Patient 66 years old, male, with morbid history of hypertension and type 2 diabetes mellitus (DM) under treatment.
She was admitted to the surgery service of the Hospital Base de Los Angeles for a 4-month clinical picture characterized by asthenia, adynamia, sudden epigastric burning, heartburn and pruritic lesions, associated with feet.
Physical examination revealed a patient in good general condition, in which only the presence of seborrheic, seborrheic and hyperpigmented lesions stood out in both feet, associated with a clinical history suggestive of
1.
Due to suspicion of neoplasia of the digestive tract study was initiated, laboratory tests showed no alterations, upper endoscopy was performed concluding the presence of ulcerated lesion gastric body, which was biopsied and H pylori test with positive result for urease.

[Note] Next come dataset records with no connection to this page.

Lemma read_date_text day mon year dt mt yt : 0 <= mon -> number_read dt day = true -> word mt = true -> month_of_name mt = Ret mon ->
  number_read yt year = true -> 100 <= year ->
  read_date (dt ++ bytes "-" ++ mt ++ bytes "-" ++ yt) = Ret (day, mon + 1, year).
Proof.
  intros Hm [Wd Rd]%number_read_ok Wm Rm [Wy Ry]%number_read_ok Hy. unfold read_date.
  destruct (three_tokens "-"%uchar dt mt yt) as (s1 & s2 & s3 & E1 & E2 & E3).
  { repeat constructor; try (by apply word_free). }
  change (bytes "-" ++ mt ++ bytes "-" ++ yt) with ("-"%uchar :: mt ++ "-"%uchar :: yt). unfold SepMinus.
  rewrite E1. cbn [obind]. rewrite Rd. cbn [obind]. rewrite E2. cbn [obind]. rewrite Rm. cbn [obind]. rewrite E3. cbn [obind].
  rewrite Ry. cbn [obind]. by rewrite (proj2 (Z.ltb_ge _ _) Hy).
Qed.

Lemma read_time_text h m s ht mt st : number_read ht h = true -> number_read mt m = true -> number_read st s = true ->
  read_time (ht ++ bytes ":" ++ mt ++ bytes ":" ++ st) = Ret (h, m, s).
Proof.
  intros [Wh Rh]%number_read_ok [Wm Rm]%number_read_ok [Ws Rs]%number_read_ok. unfold read_time.
  destruct (three_tokens ":"%uchar ht mt st) as (s1 & s2 & s3 & E1 & E2 & E3).
  { repeat constructor; try (by apply word_free). }
  change (bytes ":" ++ mt ++ bytes ":" ++ st) with (":"%uchar :: mt ++ ":"%uchar :: st). unfold SepColon.
  rewrite E1. cbn [obind]. rewrite Rh. cbn [obind]. rewrite E2. cbn [obind]. rewrite Rm. cbn [obind]. rewrite E3. cbn [obind].
  rewrite Rs. done.
Qed.

Lemma date_chars t : forallb date_char t = true -> Forall (fun x => is_owned SPACE x = false) t /\ ~ In ";"%uchar t.
Proof.
  intros H. rewrite forallb_forall in H. split.
  - apply List.Forall_forall. intros x Hx. specialize (H x Hx). unfold date_char in H. apply andb_true_iff in H as [H _]. by apply negb_true_iff in H.
  - intros Hx. by specialize (H _ Hx).
Qed.
Lemma iter_S n (f : Z -> Z) x : Nat.iter (S n) f x = f (Nat.iter n f x).
Proof. reflexivity. Qed.

Lemma iter_linear n f : linear f -> linear (Nat.iter n f).
Proof. intros H. induction n as [|n IH]; intros x y; [done|]. by rewrite !iter_S, (IH x y), H. Qed.

Lemma iter_register n f x : (forall x, register x -> register (f x)) -> register x ->
  register (Nat.iter n f x).
Proof. intros H Hx. induction n as [|n IH]; [done|]. rewrite iter_S. auto. Qed.

Lemma iter_kernel n f x : (forall x, register x -> register (f x)) ->
  (forall x, register x -> f x = 0 -> x = 0) -> register x -> Nat.iter n f x = 0 -> x = 0.
Proof.
  intros HR HK Hx. induction n as [|n IH]; [done|]. rewrite iter_S. intros E. apply IH, HK; [|done].
  by apply iter_register.
Qed.

(** Linear functions with a trivial kernel are injective. *)
Lemma linear_inj f : linear f -> (forall x, register x -> f x = 0 -> x = 0) ->
  forall x y, register x -> register y -> f x = f y -> x = y.
Proof.
  intros L K x y Hx Hy E. apply Z.lxor_eq, K; [by apply lxor_register|].
  by rewrite L, E, Z.lxor_nilpotent.
Qed.

Lemma shift_left_kernel x : register x -> shift_left x = 0 -> x = 0.
Proof.
  intros Hx E. unfold shift_left in E. apply Z.lxor_eq in E.
  destruct (Z.testbit x 31) eqn:B.
  - apply (f_equal (fun z => Z.testbit z 0)) in E. rewrite u32_bit, Z.shiftl_spec_low in E by lia. done.
  - apply Z.bits_inj'. intros n Hn. rewrite Z.bits_0.
    destruct (Z.lt_ge_cases n 31) as [Hl|Hl].
    + apply (f_equal (fun z => Z.testbit z (n + 1))) in E.
      rewrite u32_bit, Z.shiftl_spec, Z.bits_0 in E by lia. replace (n + 1 - 1) with n in E by lia.
      by rewrite (proj2 (Z.ltb_lt _ _)) in E by lia.
    + destruct (Z.eq_dec n 31) as [->|]; [done|]. apply bits_register; [done|lia].
Qed.

Lemma shift_right_kernel x : register x -> shift_right x = 0 -> x = 0.
Proof.
  intros Hx E. unfold shift_right in E. apply Z.lxor_eq in E.
  destruct (Z.testbit x 0) eqn:B.
  - apply (f_equal (fun z => Z.testbit z 31)) in E. rewrite Z.shiftr_spec, bits_register in E by (done || lia).
    done.
  - apply Z.bits_inj'. intros n Hn. rewrite Z.bits_0. destruct (Z.eq_dec n 0) as [->|]; [done|].
    apply (f_equal (fun z => Z.testbit z (n - 1))) in E. rewrite Z.shiftr_spec, Z.bits_0 in E by lia.
    by replace (n - 1 + 1) with n in E by lia.
Qed.

(** ** Eight bits at once *)

Lemma shift_left_low k x : 0 <= x < 2 ^ 24 -> (k <= 8)%nat ->
  Nat.iter k shift_left x = x * 2 ^ Z.of_nat k.
Proof.
  intros Hx. induction k as [|k IH]; intros Hk; [cbn; lia|]. rewrite iter_S, IH by lia.
  assert (B : 2 ^ Z.of_nat k <= 2 ^ 7) by (apply Z.pow_le_mono_r; lia).
  assert (0 < 2 ^ Z.of_nat k) by (apply Z.pow_pos_nonneg; lia).
  assert (R : 0 <= x * 2 ^ Z.of_nat k < 2 ^ 31) by nia. unfold shift_left.
  rewrite <- (Z.mod_small (x * 2 ^ Z.of_nat k) (2 ^ 31)) at 2 by lia.
  rewrite Z.mod_pow2_bits_high, Z.lxor_0_r by lia. rewrite Z.shiftl_mul_pow2 by lia.
  unfold u32. rewrite Z.mod_small by lia. rewrite Nat2Z.inj_succ, Z.pow_succ_r by lia. lia.
Qed.

Lemma shift_right_high k h : 0 <= h -> Nat.iter k shift_right (h * 2 ^ Z.of_nat k) = h.
Proof.
  intros Hh. revert h Hh. induction k as [|k IH]; intros h Hh; [cbn; lia|].
  rewrite iter_S, Nat2Z.inj_succ, Z.pow_succ_r by lia.
  replace (h * (2 * 2 ^ Z.of_nat k)) with (h * 2 * 2 ^ Z.of_nat k) by lia. rewrite IH by lia.
  unfold shift_right. rewrite Z.bit0_odd, Z.odd_mul, andb_false_r, Z.lxor_0_r.
  rewrite Z.shiftr_div_pow2 by lia. change (2 ^ 1) with 2. apply Z.div_mul. lia.
Qed.
(* ===== verification/BoundedMap.v ===== *)
(** * BoundedMap: a map of limited size with least recent use eviction

    Models [src/Generics/BoundedMap.hpp]: a hash table and a list of its keys
    ordered by the time of their last use.  The operations run one at a time
    under the mutex of the map; each reads the clock before it takes the mutex,
    so the times [now] of successive operations come in any order.  The size
    policy looks at data that its users may share and change, so every
    operation gets the policy as it is at that moment. *)
From stdpp Require Import gmap.
From S2P Require Import Prelude Time.
Local Open Scope Z_scope.
Local Open Scope outcome_scope.
Local Set Warnings "-clear-no-such-hyp".

Record BoundedMapStat : Type := {
  inserted_new : Z;
  insert_existing : Z;
  removed_outdated : Z;
  removed_updated : Z;
  not_inserted : Z;
  replaced : Z
}.

Definition BoundedMapStat_ : BoundedMapStat :=
  {| inserted_new := 0; insert_existing := 0; removed_outdated := 0; removed_updated := 0;
     not_inserted := 0; replaced := 0 |}.

(** The increments of the counters. *)
Inductive Counter : Type :=
| InsertedNew | InsertExisting | RemovedOutdated | RemovedUpdated | NotInserted | Replaced.

#[export] Instance Counter_eq_dec : EqDecision Counter.
Proof. solve_decision. Defined.

Definition count (c : Counter) (st : BoundedMapStat) : BoundedMapStat :=
  let one x := if decide (x = c) then 1 else 0 in
  {| inserted_new := inserted_new st + one InsertedNew;
     insert_existing := insert_existing st + one InsertExisting;
     removed_outdated := removed_outdated st + one RemovedOutdated;
     removed_updated := removed_updated st + one RemovedUpdated;
     not_inserted := not_inserted st + one NotInserted;
     replaced := replaced st + one Replaced |}.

Subsequently, a biopsy report concluded a lesion of morphological aspect compatible with gastric mucosal fragment caused by moderately differentiated adenocarcinoma with signs of active ulceration.
1.
For this reason, a preoperative and dissemination study was initiated in which a computerized axial tomography (CAT) of the abdomen and pelvis was requested, showing no macroscopic distant disease or lymphadenopathy, multi-abdominal computed tomography (Angiogram).
Because the dissemination study did not show metastatic compromise and had operability criteria, treatment was decided with curative intent, performing extended total gastrectomy plus cholecystectomy by the team of Digestive Surgery Los Átageles Hospital.
Subsequently, the patient was discharged, attending serial controls at the hospital polyclinic.
The last control was shortly before writing this communication, presenting a favorable evolution with disappearance of cutaneous manifestations.